Stored items:
Content starts

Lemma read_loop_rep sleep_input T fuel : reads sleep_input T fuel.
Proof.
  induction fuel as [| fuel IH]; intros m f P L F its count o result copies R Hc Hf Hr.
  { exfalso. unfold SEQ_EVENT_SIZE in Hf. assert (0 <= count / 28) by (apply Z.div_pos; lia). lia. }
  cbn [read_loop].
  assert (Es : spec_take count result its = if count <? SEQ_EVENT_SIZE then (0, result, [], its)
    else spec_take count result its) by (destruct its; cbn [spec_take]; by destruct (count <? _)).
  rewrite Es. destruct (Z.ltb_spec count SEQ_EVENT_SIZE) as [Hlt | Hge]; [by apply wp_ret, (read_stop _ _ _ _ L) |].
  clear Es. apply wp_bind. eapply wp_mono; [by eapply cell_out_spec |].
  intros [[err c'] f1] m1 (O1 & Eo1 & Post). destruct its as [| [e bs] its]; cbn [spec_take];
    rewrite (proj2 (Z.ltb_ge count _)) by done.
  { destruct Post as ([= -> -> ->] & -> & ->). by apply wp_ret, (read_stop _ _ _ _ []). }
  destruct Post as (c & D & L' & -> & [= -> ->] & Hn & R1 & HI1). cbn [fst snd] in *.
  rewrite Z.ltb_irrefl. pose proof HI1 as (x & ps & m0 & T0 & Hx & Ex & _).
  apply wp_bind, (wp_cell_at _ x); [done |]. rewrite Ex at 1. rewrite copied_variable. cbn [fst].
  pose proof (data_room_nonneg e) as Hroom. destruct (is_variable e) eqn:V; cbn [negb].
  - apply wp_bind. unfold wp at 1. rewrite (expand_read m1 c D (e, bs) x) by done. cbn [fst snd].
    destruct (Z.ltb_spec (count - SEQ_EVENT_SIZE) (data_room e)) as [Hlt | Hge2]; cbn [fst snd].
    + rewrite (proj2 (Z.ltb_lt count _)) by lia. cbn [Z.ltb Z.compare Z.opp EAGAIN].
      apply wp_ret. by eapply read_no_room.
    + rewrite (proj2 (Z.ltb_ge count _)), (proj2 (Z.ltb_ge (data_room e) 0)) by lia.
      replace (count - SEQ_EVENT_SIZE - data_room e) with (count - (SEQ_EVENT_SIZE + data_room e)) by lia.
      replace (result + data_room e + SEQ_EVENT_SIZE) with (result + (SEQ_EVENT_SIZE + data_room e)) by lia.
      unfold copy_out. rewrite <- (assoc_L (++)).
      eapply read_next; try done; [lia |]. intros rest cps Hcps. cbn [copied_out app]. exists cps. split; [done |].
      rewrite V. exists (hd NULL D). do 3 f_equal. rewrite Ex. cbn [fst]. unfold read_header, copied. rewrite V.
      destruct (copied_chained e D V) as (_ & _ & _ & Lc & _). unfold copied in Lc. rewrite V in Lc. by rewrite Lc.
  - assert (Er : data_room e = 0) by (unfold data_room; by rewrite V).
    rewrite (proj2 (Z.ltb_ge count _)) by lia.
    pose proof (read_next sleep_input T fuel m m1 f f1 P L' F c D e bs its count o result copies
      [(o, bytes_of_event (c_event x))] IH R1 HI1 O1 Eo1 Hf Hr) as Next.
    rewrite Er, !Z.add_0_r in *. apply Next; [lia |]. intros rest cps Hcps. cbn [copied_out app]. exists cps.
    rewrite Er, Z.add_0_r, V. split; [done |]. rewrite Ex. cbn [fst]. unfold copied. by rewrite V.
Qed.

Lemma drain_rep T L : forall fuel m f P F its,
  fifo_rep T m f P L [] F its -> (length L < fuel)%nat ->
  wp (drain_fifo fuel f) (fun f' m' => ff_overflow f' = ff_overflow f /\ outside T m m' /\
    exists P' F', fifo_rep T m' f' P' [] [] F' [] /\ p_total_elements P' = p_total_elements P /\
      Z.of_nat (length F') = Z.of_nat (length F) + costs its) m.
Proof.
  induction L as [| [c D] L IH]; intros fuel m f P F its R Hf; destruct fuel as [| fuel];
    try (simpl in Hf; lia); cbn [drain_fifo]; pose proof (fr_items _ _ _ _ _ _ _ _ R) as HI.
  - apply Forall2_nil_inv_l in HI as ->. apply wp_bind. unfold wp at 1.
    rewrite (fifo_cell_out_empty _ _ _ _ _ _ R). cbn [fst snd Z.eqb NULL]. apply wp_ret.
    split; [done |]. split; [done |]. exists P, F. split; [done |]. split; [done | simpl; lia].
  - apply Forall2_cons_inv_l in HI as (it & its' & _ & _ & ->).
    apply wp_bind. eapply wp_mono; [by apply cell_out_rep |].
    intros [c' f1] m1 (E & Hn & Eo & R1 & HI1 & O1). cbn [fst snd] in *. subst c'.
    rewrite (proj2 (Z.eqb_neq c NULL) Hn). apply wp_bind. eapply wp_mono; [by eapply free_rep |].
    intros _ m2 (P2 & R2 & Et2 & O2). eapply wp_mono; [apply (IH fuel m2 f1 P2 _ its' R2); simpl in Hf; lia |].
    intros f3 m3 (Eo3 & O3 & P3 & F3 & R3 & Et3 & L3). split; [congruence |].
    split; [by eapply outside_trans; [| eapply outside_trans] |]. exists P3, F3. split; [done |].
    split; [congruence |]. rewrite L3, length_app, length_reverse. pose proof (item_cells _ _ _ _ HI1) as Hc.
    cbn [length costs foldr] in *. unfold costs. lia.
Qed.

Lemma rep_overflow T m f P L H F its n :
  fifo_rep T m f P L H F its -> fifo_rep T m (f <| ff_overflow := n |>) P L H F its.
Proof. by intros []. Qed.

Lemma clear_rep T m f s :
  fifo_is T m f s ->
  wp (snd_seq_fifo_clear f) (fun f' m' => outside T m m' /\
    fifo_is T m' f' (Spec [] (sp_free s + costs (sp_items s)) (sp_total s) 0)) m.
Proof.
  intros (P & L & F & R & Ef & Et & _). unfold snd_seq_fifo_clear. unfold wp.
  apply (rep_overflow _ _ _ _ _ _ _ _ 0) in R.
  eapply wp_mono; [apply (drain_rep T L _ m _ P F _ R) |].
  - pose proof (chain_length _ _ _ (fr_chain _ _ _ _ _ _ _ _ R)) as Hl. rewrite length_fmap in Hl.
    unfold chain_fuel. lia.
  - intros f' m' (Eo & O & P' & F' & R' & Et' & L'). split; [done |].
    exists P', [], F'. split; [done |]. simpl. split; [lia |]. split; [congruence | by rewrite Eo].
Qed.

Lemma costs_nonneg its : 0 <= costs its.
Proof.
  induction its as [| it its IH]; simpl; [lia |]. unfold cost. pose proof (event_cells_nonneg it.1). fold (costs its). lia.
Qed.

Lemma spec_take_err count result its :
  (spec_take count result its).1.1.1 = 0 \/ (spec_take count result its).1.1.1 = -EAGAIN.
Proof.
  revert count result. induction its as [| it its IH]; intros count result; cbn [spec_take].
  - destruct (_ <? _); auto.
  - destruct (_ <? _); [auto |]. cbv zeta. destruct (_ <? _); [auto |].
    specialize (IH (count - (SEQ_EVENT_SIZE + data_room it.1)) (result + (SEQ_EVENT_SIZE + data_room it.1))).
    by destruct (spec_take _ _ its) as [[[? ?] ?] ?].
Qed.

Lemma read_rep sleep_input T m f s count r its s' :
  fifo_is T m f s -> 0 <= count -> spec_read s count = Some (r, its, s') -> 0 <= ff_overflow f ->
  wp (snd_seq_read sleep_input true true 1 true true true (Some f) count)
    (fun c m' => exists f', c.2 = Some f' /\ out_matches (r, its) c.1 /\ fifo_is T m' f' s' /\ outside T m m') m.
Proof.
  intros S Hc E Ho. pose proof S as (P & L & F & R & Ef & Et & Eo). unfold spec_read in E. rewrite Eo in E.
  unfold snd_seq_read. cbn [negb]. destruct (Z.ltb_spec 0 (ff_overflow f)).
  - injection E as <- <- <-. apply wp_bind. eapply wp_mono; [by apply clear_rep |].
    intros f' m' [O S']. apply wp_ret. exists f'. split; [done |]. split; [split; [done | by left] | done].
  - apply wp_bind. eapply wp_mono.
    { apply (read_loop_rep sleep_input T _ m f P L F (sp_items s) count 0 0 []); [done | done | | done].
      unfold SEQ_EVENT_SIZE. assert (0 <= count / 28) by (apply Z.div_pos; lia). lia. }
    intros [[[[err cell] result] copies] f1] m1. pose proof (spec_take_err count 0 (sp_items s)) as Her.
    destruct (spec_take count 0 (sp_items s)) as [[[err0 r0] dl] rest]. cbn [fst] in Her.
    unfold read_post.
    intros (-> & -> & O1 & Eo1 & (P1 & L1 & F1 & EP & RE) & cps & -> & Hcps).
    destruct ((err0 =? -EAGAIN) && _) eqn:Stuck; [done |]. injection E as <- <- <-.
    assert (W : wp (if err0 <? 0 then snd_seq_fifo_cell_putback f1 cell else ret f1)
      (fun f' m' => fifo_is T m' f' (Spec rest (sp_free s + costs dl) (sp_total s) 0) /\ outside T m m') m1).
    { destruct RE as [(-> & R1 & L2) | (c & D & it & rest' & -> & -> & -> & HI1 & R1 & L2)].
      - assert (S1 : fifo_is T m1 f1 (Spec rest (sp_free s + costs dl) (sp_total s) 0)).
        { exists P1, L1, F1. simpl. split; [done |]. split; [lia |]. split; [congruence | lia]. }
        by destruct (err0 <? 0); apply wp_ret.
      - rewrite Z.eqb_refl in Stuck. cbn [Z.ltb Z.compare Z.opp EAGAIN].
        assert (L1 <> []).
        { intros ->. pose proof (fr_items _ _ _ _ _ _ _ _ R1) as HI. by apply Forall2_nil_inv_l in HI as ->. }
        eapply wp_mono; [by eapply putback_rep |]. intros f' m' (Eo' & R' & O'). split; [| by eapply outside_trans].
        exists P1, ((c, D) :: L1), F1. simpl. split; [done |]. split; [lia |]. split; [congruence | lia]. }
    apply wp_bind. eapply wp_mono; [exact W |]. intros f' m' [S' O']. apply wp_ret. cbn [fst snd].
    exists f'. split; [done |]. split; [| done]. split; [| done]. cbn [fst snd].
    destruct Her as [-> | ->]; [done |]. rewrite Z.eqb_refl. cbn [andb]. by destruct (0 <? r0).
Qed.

Content ends
Content starts

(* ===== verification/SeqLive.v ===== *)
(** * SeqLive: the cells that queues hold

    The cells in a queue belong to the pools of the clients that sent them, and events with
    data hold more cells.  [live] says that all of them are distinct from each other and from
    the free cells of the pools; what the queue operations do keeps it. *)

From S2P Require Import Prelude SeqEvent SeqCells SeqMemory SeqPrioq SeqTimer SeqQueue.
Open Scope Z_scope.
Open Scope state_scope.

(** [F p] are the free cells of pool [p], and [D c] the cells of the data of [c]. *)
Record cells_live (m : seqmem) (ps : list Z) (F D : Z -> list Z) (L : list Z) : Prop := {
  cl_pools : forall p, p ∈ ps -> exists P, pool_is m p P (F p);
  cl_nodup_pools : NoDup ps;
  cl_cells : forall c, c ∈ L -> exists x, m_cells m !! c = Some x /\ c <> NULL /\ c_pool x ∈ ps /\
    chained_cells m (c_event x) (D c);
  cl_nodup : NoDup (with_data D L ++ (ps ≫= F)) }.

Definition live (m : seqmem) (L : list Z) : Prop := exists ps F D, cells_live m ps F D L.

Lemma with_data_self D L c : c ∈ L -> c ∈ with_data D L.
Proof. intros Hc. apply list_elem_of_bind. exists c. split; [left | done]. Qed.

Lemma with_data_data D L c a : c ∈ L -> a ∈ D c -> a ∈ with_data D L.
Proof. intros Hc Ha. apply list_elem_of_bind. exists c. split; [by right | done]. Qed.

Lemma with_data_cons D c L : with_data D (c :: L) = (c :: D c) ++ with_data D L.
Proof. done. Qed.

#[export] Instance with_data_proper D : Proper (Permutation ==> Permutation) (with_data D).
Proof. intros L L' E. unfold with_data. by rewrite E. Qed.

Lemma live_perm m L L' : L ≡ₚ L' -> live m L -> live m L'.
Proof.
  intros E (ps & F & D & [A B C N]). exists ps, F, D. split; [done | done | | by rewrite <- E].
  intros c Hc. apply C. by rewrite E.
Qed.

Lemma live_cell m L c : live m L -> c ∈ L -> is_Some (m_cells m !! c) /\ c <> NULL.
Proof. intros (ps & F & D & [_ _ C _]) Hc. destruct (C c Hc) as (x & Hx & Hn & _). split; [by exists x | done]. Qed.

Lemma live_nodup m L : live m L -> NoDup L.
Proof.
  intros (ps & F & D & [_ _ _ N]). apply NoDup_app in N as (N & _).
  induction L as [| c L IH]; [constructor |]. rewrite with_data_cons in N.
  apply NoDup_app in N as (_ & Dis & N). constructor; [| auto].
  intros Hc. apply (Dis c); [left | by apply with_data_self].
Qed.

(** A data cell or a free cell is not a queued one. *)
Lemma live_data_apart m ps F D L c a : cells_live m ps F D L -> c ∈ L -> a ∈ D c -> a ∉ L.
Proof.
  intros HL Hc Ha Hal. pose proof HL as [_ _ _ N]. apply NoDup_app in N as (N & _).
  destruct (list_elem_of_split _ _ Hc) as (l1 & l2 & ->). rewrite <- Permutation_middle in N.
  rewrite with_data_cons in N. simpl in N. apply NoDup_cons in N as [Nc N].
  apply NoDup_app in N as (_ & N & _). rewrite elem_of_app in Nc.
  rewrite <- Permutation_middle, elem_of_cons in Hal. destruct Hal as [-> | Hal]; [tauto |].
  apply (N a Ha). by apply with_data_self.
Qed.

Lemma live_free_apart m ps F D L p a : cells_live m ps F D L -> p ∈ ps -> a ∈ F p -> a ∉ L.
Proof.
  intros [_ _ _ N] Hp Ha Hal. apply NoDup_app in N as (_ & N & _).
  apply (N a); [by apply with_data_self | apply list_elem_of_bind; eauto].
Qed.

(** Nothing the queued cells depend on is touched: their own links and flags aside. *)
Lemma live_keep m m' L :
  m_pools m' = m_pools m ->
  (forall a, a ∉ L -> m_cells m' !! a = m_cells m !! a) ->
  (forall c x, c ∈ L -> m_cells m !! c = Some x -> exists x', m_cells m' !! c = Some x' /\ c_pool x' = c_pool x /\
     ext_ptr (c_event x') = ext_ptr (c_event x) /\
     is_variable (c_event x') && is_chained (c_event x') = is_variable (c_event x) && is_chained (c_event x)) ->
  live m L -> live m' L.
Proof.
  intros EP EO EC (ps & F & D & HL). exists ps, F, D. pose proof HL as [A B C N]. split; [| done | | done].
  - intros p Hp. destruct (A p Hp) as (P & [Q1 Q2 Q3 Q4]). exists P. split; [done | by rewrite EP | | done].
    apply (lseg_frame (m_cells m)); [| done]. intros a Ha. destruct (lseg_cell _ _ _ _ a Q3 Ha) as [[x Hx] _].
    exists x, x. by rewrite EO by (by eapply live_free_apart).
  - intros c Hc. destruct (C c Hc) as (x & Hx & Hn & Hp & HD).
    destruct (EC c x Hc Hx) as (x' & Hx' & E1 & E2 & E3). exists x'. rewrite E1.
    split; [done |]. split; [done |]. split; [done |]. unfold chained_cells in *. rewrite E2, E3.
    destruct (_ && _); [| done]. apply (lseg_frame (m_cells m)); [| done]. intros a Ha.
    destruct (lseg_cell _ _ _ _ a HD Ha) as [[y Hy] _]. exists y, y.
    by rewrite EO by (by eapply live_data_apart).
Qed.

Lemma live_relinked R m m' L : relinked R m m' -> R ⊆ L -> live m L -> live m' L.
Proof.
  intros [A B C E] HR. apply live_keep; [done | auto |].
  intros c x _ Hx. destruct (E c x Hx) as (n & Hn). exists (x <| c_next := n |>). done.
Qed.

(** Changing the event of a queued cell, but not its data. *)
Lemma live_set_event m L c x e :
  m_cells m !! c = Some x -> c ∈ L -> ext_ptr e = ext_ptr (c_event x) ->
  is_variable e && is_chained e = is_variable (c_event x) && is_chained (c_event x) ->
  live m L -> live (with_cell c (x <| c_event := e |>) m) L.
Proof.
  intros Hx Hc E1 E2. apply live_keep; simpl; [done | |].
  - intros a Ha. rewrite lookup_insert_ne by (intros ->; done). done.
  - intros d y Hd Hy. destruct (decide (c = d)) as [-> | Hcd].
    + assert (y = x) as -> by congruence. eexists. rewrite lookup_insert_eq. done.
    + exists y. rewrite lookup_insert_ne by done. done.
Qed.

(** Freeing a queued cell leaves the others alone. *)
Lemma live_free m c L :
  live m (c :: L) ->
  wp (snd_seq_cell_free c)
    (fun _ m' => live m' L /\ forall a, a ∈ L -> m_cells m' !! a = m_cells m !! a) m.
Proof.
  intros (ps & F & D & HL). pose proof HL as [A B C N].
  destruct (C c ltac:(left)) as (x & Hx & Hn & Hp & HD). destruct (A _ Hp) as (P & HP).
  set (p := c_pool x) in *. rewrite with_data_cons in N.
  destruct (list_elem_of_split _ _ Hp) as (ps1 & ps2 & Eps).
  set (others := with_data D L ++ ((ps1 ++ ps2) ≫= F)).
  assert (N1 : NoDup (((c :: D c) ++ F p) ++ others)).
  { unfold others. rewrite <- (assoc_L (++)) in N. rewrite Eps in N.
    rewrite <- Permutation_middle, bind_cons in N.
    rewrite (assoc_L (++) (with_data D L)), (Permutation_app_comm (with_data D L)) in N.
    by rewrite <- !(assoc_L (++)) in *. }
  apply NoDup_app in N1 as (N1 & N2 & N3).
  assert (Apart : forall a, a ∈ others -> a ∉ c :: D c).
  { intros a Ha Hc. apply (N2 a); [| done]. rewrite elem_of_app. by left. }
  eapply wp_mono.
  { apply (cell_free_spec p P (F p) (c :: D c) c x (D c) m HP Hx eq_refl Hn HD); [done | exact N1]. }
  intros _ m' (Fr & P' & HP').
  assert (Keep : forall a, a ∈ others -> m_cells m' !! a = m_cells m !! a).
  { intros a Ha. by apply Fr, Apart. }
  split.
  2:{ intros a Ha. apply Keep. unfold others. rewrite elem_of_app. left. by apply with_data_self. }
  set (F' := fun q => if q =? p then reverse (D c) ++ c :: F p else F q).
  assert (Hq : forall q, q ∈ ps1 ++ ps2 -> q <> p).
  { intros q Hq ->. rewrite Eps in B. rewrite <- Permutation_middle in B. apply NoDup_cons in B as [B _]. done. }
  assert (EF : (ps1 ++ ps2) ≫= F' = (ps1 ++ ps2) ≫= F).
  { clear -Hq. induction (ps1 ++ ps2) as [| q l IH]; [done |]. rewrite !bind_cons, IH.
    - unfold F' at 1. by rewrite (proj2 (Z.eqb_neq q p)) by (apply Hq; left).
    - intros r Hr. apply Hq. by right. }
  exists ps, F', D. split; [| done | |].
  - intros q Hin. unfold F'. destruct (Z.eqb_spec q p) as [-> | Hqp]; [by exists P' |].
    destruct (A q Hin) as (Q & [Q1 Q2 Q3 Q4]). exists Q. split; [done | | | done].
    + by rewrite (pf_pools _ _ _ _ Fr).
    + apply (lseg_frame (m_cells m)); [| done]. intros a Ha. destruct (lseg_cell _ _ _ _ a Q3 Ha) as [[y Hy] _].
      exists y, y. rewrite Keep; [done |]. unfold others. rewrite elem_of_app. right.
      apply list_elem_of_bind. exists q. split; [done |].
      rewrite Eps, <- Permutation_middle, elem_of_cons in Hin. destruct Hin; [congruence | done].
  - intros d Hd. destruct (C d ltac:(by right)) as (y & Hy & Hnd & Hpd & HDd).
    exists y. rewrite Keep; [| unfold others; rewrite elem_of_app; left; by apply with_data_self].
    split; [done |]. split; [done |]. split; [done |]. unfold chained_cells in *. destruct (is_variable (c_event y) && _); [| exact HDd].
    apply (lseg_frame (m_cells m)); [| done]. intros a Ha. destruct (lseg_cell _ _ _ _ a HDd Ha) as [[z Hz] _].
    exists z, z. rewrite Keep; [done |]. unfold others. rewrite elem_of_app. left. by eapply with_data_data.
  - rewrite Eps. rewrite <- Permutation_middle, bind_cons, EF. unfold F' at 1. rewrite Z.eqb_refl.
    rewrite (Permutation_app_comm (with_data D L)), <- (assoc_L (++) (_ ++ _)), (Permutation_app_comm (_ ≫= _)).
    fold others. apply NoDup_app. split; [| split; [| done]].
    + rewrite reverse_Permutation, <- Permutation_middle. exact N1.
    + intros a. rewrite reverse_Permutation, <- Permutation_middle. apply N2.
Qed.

Content ends
Content starts

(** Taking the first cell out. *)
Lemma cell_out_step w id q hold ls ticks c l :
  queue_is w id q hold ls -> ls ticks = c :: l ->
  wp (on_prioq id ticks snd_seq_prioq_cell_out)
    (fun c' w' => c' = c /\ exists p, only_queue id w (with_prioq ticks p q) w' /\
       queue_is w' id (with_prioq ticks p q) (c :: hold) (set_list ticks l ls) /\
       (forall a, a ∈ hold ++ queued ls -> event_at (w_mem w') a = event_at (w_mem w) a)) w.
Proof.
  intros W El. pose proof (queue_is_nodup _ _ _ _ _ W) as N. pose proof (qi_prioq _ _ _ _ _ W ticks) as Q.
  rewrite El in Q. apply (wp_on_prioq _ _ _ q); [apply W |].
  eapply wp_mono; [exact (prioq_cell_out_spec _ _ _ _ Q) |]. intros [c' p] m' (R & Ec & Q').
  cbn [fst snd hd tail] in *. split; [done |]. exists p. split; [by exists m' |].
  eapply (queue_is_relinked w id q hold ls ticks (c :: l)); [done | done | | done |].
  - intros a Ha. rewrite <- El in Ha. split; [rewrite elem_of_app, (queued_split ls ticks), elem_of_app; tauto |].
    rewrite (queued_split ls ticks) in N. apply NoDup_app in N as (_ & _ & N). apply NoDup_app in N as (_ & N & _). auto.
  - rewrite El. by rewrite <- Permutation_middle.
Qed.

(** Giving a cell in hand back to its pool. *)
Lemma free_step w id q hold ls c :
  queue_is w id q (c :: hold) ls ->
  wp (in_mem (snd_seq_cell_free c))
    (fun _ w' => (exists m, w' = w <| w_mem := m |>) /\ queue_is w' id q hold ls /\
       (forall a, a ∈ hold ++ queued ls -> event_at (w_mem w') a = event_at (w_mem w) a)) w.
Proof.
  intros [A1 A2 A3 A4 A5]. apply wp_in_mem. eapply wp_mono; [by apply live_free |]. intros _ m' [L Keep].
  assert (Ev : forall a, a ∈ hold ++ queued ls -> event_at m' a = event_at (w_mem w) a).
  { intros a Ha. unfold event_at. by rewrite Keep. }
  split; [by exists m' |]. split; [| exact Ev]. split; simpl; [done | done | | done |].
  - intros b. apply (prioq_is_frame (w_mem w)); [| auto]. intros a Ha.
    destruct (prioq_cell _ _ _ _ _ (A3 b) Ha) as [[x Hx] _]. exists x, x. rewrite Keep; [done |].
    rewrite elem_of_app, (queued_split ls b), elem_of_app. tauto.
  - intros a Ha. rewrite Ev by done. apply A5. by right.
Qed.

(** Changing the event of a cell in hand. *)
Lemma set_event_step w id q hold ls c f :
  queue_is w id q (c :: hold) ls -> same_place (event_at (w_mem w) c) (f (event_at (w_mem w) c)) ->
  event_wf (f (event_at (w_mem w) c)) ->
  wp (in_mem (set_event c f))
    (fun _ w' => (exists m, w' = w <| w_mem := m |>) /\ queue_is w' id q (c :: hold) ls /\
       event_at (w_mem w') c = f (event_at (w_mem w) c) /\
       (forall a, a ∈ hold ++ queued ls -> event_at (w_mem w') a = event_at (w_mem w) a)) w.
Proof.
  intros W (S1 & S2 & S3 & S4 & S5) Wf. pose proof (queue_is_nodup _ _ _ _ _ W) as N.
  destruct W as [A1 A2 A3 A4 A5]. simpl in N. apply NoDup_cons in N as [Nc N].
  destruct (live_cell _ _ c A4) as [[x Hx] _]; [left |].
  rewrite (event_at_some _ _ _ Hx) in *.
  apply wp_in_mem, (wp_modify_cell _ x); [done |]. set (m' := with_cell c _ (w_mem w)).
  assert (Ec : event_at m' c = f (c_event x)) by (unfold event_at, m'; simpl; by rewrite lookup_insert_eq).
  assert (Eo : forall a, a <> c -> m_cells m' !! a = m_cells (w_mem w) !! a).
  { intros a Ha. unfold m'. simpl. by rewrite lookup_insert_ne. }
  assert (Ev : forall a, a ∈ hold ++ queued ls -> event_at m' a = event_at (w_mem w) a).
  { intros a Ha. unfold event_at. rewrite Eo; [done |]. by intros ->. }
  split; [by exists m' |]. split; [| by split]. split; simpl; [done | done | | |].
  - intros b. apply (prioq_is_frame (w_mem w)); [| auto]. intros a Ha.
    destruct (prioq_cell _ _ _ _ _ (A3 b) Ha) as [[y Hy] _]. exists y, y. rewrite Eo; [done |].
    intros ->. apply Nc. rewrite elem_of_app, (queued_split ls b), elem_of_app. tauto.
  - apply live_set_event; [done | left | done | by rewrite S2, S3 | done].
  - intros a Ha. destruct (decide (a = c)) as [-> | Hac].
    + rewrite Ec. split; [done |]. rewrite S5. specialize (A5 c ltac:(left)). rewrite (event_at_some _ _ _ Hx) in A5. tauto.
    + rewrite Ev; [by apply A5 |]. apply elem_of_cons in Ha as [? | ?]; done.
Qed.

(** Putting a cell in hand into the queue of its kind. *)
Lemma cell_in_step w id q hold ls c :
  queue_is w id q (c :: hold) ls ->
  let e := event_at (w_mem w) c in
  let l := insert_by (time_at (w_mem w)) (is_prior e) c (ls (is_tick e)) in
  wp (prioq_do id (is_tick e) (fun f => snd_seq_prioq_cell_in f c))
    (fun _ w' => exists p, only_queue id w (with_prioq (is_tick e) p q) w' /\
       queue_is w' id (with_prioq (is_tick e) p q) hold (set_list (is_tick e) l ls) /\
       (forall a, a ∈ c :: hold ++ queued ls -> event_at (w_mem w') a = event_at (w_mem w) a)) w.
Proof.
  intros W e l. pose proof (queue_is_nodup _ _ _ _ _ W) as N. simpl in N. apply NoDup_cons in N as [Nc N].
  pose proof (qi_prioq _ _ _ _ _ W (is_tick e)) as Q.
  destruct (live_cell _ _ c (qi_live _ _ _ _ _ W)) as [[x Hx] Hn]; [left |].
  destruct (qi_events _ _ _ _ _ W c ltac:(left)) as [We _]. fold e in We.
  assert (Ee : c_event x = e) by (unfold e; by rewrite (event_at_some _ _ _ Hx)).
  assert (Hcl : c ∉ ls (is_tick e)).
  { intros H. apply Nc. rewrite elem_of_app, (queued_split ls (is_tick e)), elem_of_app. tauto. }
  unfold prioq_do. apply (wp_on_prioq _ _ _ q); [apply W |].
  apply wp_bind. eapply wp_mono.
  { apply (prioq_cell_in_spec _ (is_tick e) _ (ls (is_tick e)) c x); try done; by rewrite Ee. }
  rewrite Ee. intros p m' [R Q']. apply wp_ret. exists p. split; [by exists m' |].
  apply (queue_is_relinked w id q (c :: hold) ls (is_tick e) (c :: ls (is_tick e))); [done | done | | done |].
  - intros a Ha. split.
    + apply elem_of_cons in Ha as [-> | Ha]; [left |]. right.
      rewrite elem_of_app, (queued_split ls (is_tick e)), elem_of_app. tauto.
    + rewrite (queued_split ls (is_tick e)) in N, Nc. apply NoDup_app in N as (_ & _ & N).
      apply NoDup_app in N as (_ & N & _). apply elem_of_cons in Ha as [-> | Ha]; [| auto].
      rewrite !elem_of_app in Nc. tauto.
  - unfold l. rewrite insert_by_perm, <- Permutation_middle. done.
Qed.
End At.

Content ends

Instructions for the task: Locate the word "then" in the entries, and copy every line where it is found.

Answer box:
  assert (Es : spec_take count result its = if count <? SEQ_EVENT_SIZE then (0, result, [], its)
    assert (W : wp (if err0 <? 0 then snd_seq_fifo_cell_putback f1 cell else ret f1)
  set (F' := fun q => if q =? p then reverse (D c) ++ c :: F p else F q).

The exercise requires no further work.